The enforcement of restrictive covenants in Florida is governed by Florida Statute 542.335 entitled “Valid Restraints of Trade or Commerce.”    The employee-defendant in a lawsuit involving restrictive covenants will generally argue that the covenant is unenforceable.  Florida law concerning restrictive covenants, however, is generally viewed as being very employer friendly.   For example, the statute specifically states that [i]n determining the enforceability of a restrictive covenant, a court “[s]hall not consider any individualized economic or other hardship that might be caused to the person against whom enforcement is sought.”  Our emphasis.  Fla. Stat. 542.335(1)(g)(1).

What does this wording mean for a former employee who is accused of violation of a restrictive covenant in Florida?  That Florida courts will generally construe restrictive covenants in favor of protecting the employer’s interests.  Pursuant to the statute, they will not engage in a balancing test.    For example, on July 15, 2015, Florida’s Second District Court of Appeals invoked the wording of the statute to find that the restrictive convent at issue was enforceable  in the case of Florida Digestive Health Specialists, LLP [FDHS], et al. v. Colina and Intercoastal Medical Group, Inc.  [IMG].

Defendant Colina, a physician, had been a solo practitioner prior to joining FDHS.  Upon joining FDHS, Dr.
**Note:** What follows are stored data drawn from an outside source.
Lemma mutes_speaks r m : mutes r m -> speaks r [] m.
Proof.
  intros H w h. destruct (H w h) as (cs & E & Hm & K). exists cs. split; [done|]. rewrite K, answered_mute by done. done.
Qed.

(** A reply on [conn], which is sent if [conn] is connected. *)
Lemma reply_speaks conn req r m :
  (conn ∉ R_conns r -> mutes r m) ->
  (conn ∈ R_conns r -> forall w h, exists cs, (m w h).2 = h ++ cs /\ answered cs = [(conn, req)] /\
     R_conns (m w h).1 = R_conns r) ->
  speaks r [(conn, req)] m.
Proof.
  intros Hn Hy w h. destruct (decide (conn ∈ R_conns r)) as [Hi|Hi].
  - destruct (Hy Hi w h) as (cs & E & Ha & K). exists cs. by rewrite K, Ha.
  - destruct (Hn Hi w h) as (cs & E & Hm & K). exists cs. split; [done|]. rewrite K, answered_mute by done.
    intros Hc. split; [done|]. unfold on. cbn [List.filter fst]. by destruct (Z.eqb_spec conn c0) as [->|].
Qed.

Lemma queueWire_speaks conn req wire r :
  answeredBy (CallQueueWire conn wire) = Some (conn, req) -> speaks r [(conn, req)] (queueWire conn wire r).
Proof.
  intros Ha. unfold queueWire. apply reply_speaks; intros Hi.
  - rewrite decide_False by done. by apply mutes_ret.
  - rewrite decide_True by done. intros w h. exists [CallQueueWire conn wire]. split_and!; [done| |done].
    unfold answered. cbn [omap list_omap]. by rewrite Ha.
Qed.

Lemma send_speaks conn req body r (k : Response -> M Runtime) :
  (forall resp w h, exists c, k resp w h = (r, h ++ [c]) /\ answeredBy c = Some (conn, req)) ->
  speaks r [(conn, req)] (if decide (conn ∈ R_conns r) then resp ← translateResponseBody (R_state r) body; k resp else mret r).
Proof.
  intros Hk. apply reply_speaks; intros Hi.
  - rewrite decide_False by done. by apply mutes_ret.
  - rewrite decide_True by done. intros w h. unfold mbind, Eff_bind.
    destruct (translateResponseBody_mute (R_state r) body w h) as (cs & E & Hm).
    destruct (translateResponseBody (R_state r) body w h) as [resp h1]. cbn [snd] in E. subst h1.
    destruct (Hk resp w (h ++ cs)) as (c & E & Ha). rewrite E. exists (cs ++ [c]).
    rewrite answered_app, answered_mute, <- app_assoc by done. unfold answered. cbn [omap list_omap]. by rewrite Ha.
Qed.

Lemma sendResponse_speaks conn req body r : speaks r [(conn, req)] (sendResponse conn req body r).
Proof.
  unfold sendResponse. destruct (decide (conn ∈ R_conns r)) as [Hi|Hi].
  - pose proof (send_speaks conn req body r (fun resp => queueWire conn (WireResponse req resp) r)) as H.
    rewrite decide_True in H by done. apply H. intros resp w h. unfold queueWire. rewrite decide_True by done.
    by eexists.
  - pose proof (send_speaks conn req body r (fun resp w h => (r, h ++ [CallQueueWire conn (WireResponse req resp)]))) as H.
    rewrite decide_False in H by done. apply H. intros. by eexists.
Qed.

(** The request an effect answers. *)
Definition replies (eff : Effect) : option Request :=
  match eff with
  | EffSendResponse conn req _ | EffSendResponseSync conn req _ | EffSendError conn req _ _ _
  | EffSendFrameKeys conn req _ _ _ _ => Some (conn, req)
  | _ => None
  end.

Lemma executeIPCEffect_speaks eff r : replies eff = None \/ (forall conn req sid text key enter, eff <> EffSendFrameKeys conn req sid text key enter) ->
  speaks r (option_list (replies eff)) (executeIPCEffect eff r).
Proof.
  intros Hk. destruct eff; cbn [executeIPCEffect replies option_list]; try by apply mutes_speaks, mutes_ret.
  - apply sendResponse_speaks.
  - unfold sendResponseSync. apply send_speaks. intros resp w h. by eexists.
  - by apply queueWire_speaks.
  - apply mutes_speaks. unfold broadcastSessionsChanged.
    apply mutes_bind_only; [apply syncRelayWatches_mute|intros _].
    apply mutes_bind_only; [apply buildSessionInfos_mute|intros]. apply broadcastWire_mutes.
  - apply mutes_speaks. unfold broadcastGenericEvent. repeat case_match; hush. apply broadcastWire_mutes.
  - unfold closeConn. case_decide; [|by apply mutes_speaks, mutes_ret].
    intros w h. exists [CallShut conn]. split; [done|]. cbn. set_solver.
  - destruct Hk as [Hk|Hk]; [done|]. by edestruct Hk.
Qed.

Lemma executeSendFrameKeys_speaks conn req sid text key enter r :
  speaks r [(conn, req)] (executeSendFrameKeys conn req sid text key enter r).
Proof.
  unfold executeSendFrameKeys. cbv zeta.
  assert (forall code msg, speaks r [(conn, req)] (executeIPCEffect (sendError conn req code msg) r)) as He
    by (intros; by apply queueWire_speaks).
  case_decide; [apply He|]. set (c := if enter then _ else _).
  assert (answeredBy c = None) as Hc by (unfold c; by destruct enter).
  intros w h. unfold mbind, Eff_bind, call.
  assert (speaks r [(conn, req)] (match errOf (w h c) with
    | Some (_, err) => executeIPCEffect (sendError conn req "internal" err) r
    | None => executeIPCEffect (EffSendResponse conn req BodyNil) r end)) as Hm.
  { destruct (errOf _) as [[missing err]|]; [apply He|apply sendResponse_speaks]. }
  destruct (Hm w (h ++ [c])) as (cs & E & Hs). exists (c :: cs). rewrite E, <- app_assoc. split; [done|].
  unfold answered. cbn [omap list_omap]. by rewrite Hc.
Qed.

Lemma execute_speaks eff r : speaks r (option_list (replies eff)) (execute eff r).
Proof.
  destruct eff; cbn [execute];
    first [apply (executeIPCEffect_speaks _ r); by right
          |apply executeSendFrameKeys_speaks
          |apply mutes_speaks; first [apply executeFrameEffect_mutes|apply executeSurfaceEffect_mutes
             |apply executeMiscEffect_mutes|idtac]].
  all: cbn [executeFSEffect]; hush.
Qed.

Lemma executeAll_speaks effs : forall r, speaks r (omap replies effs) (foldM execute effs r).
Proof.
  induction effs as [|eff effs IH]; intros r w h; [exists []; by rewrite app_nil_r|].
  cbn [foldM]. unfold mbind, Eff_bind.
  destruct (execute_speaks eff r w h) as (c1 & E1 & H1). destruct (execute eff r w h) as [r1 h1]. cbn [fst snd] in *. subst h1.
  destruct (IH r1 w (h ++ c1)) as (c2 & E2 & H2). exists (c1 ++ c2). rewrite E2, app_assoc. split; [done|].
  intros Hc. destruct (H2 Hc) as [Hc1 E3]. destruct (H1 Hc1) as [Hc2 E4]. split; [done|].
  rewrite answered_app, on_app, E3, E4, <- on_app. f_equal. cbn [omap list_omap]. by destruct (replies eff).
Qed.

(** ** Spawns *)

(** The request a spawn answers. *)
Definition replyOf (e : SpawnRequest) : Request := (Spawn_ReplyConn e, Spawn_ReplyReqID e).

(** What is answered at once, and what with a frame. *)
Lemma answers_split effs :
  omap answers effs ≡ₚ omap replies effs ++ map replyOf (omap spawnRequest effs).
Proof.
  induction effs as [|eff effs IH]; [done|]. cbn [omap list_omap].
  destruct eff; cbn [answers replies spawnRequest map app]; try exact IH; try by rewrite IH.
  rewrite IH. cbn [app]. apply Permutation_middle.
Qed.

Context (Hc0 : c0 <> 0) (Hq : silent_drivers reg answers).

Lemma dispatch_answers ev r w h r' h' :
  match ev with EvFrameSpawned sid fid _ _ _ _ _ => spawnTarget (R_state r) sid fid = true | _ => True end ->
  dispatch ev r w h = (Some r', h') ->
  exists cs, h' = h ++ cs /\ (c0 ∈ R_conns r' -> c0 ∈ R_conns r /\
    on c0 (answered cs) ++ on c0 (map replyOf (started cs)) ≡ₚ on c0 (asked ev)).
Proof.
  intros Ht E. unfold dispatch in E.
  destruct (Reduce _ _ _ _ _ ev) as [[[next effs] rng]|] eqn:Er; [|done]. cbv zeta in E.
  set (r1 := r <| R_state := next |> <| R_rng := rng |>) in E. unfold mbind, Eff_bind in E.
  destruct (executeAll_speaks effs r1 w h) as (cs & E1 & Hs).
  destruct (execute_all effs r1 w h) as (cs' & E2 & Hran).
  destruct (foldM execute effs r1 w h) as [r2 h2]. cbn [fst snd] in *. subst h2. apply app_inv_head in E2 as <-.
  injection E as <- <-. exists cs. split; [done|]. intros Hc.
  assert (forall prev next r, R_conns (reconcilePersist prev next r) = R_conns r) as Hrec.
  { clear. intros prev next r. unfold reconcilePersist. destruct (sameSessionMap prev next); [done|].
    set (ids := List.filter _ _). assert (forall r, R_conns (foldl (fun r id => deleteSession id r) r ids) = R_conns r) as H.
    { induction ids as [|id ids IH]; intros r0; [done|]. cbn. by rewrite IH. }
    specialize (H r). case_decide; [done|]. exact H. }
  rewrite Hrec in Hc. destruct (Hs Hc) as [Hc1 Ha]. split; [exact Hc1|].
  rewrite (ran_started _ _ _ _ Hran), Ha, <- on_app, <- answers_split.
  by rewrite (Reduce_asked reg idAt json c0 Hc0 Hq _ _ _ _ _ _ Ht Er).
Qed.
End answers.

(** ** Steps of the system *)

Section steps.
Context {T : ClientTypes} {RT : RuntimeTypes} {MR : MapRange} {D : Deps}.
Abbreviation M := (Eff Call Reply).

(** The goroutine answers nobody; its result carries the request of [e]. *)
Definition carries (e : SpawnRequest) (m : M (Event + SpawnComplete)) : Prop :=
  forall w h, exists cs, (m w h).2 = h ++ cs /\ Forall mute cs /\
    match (m w h).1 with inl ev => exists msg, sendFailed e msg = inl ev | inr c => Done_effect c = e end.

Lemma carries_failed e msg : carries e (mret (sendFailed e msg)).
Proof. intros w h. exists []. rewrite app_nil_r. split_and!; [done..|]. by exists msg. Qed.

Lemma carries_call e c k : mute c -> (forall rep, carries e (k rep)) -> carries e (recovering e c k).
Proof.
  intros Hc Hk w h. unfold recovering, mbind, Eff_bind, call.
  assert (carries e (match w h c with RPanic text => mret (sendFailed e ("spawn panicked: " +:+ text)) | _ => k (w h c) end))
    as Hm by (destruct (w h c); try apply Hk; apply carries_failed).
  destruct (Hm w (h ++ [c])) as (cs & E & Hf & Hr). exists (c :: cs). rewrite E, <- app_assoc.
  split_and!; [done|by constructor|done].
Qed.

Lemma carries_undo e cleanup sub msg : carries e (undoSpawn e cleanup sub msg).
Proof.
  assert (carries e (recovering e (CallReleaseFrame sub (Spawn_FrameID e)) (fun _ => mret (sendFailed e msg)))) as Hm.
  { apply carries_call; [done|]. intros _. apply carries_failed. }
  unfold undoSpawn. destruct cleanup; [|done]. by apply carries_call.
Qed.

Lemma carries_spawn e : carries e (spawnFrameWindow e).
Proof.
  assert (forall sub id b wl token, carries e (startFrame e sub id b wl token)) as Hstart.
  { intros sub id b wl token. unfold startFrame, buildSpawnCommand.
    assert (forall cmd, carries e (startCommand e sub id b wl token cmd)) as Hm.
    { intros cmd. apply carries_call; [done|]. intros rep. destruct (errOf rep) as [[missing err]|]; [apply carries_undo|].
      intros w h. exists []. by rewrite app_nil_r. }
    case_match; [apply Hm|]. case_match; [apply Hm|]. apply carries_call; [done|]. intros []; apply Hm. }
  unfold spawnFrameWindow, ensureSubsystemOnce. cbv zeta.
  destruct (existsb _ _); [|apply carries_failed].
  apply carries_call; [done|]. intros [| | | | | | |sub id| | |]; try apply carries_failed.
  apply carries_call; [done|]. intros [| | | | | | | |b| |]; try apply carries_failed.
  unfold wrapLaunchForSpawn. apply carries_call; [done|].
  assert (forall env (f : Reply -> string) token, carries e
    (recovering e (CallWrapLaunch (Spawn_FrameID e) (Bind_Plan b) env) (fun rep =>
      match rep with RWrapped wl => startFrame e sub id b wl token | _ => undoSpawn e None sub (f rep) end))) as Hwrap.
  { intros env f token. apply carries_call; [done|]. intros []; try apply carries_undo. apply Hstart. }
  intros [| | |[]| | | | | | |]; try apply (Hwrap _ errorText).
  apply carries_call; [done|].
  intros [| | | |token| | | | | |]; try apply carries_undo.
  apply (Hwrap _ (fun rep => "launcher wrap: " +:+ errorText rep)).
Qed.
Colina executed a Partner Professional Services Agreement (“PPS Agreement”) which included a provision stating that “Dr. Colina would not without prior consent of FDHS, directly or indirectly  “ ‘divulge, furnish or make accessible to any person, or copy, take or use in an manner any of the Confidential Information.’ ”  Slip opinion @ 2.   Confidential Information was defined and ranged from internal organization documents and business methods to patient names and patient lists.

The PPS Agreement also included a provision stating that “[F]or a period of two years following the termination of this Agreement, for any reason . . .Physician will not without the approval of [FDHS’s] Board, practice medicine in the field of gastroenterology in Sarasota, Charlotte, or Manatee Counties, Florida or any other county in Florida where [FDHS] at the time of termination conducts or owns a medical practice, other than individually through an entity owned solely by the Physician or otherwise consistently with his or her “Prior Pattern of Practice.”     Slip opinion @ 3.

Upon resigning from FDHS, Dr. Colina joined IMG, a large medical group practice with locations in Sarasota and Manatee Counties.  FDHS filed an action for a temporary injunction to enjoin Dr. Colina from employment by IMG or any other employment inconsistent with the terms of the Agreement and from “using in any sense or disclosing in any way, any aspect of its Confidential Information, trade secrets or proprietary information.”   Slip opinion @ 4.

The trial court found that Dr. Colina breached the PPS Agreement by joining IMG but that he had only limited knowledge of FDHS’s trade secrets and had not divulged any of FDHS’s trade secrets .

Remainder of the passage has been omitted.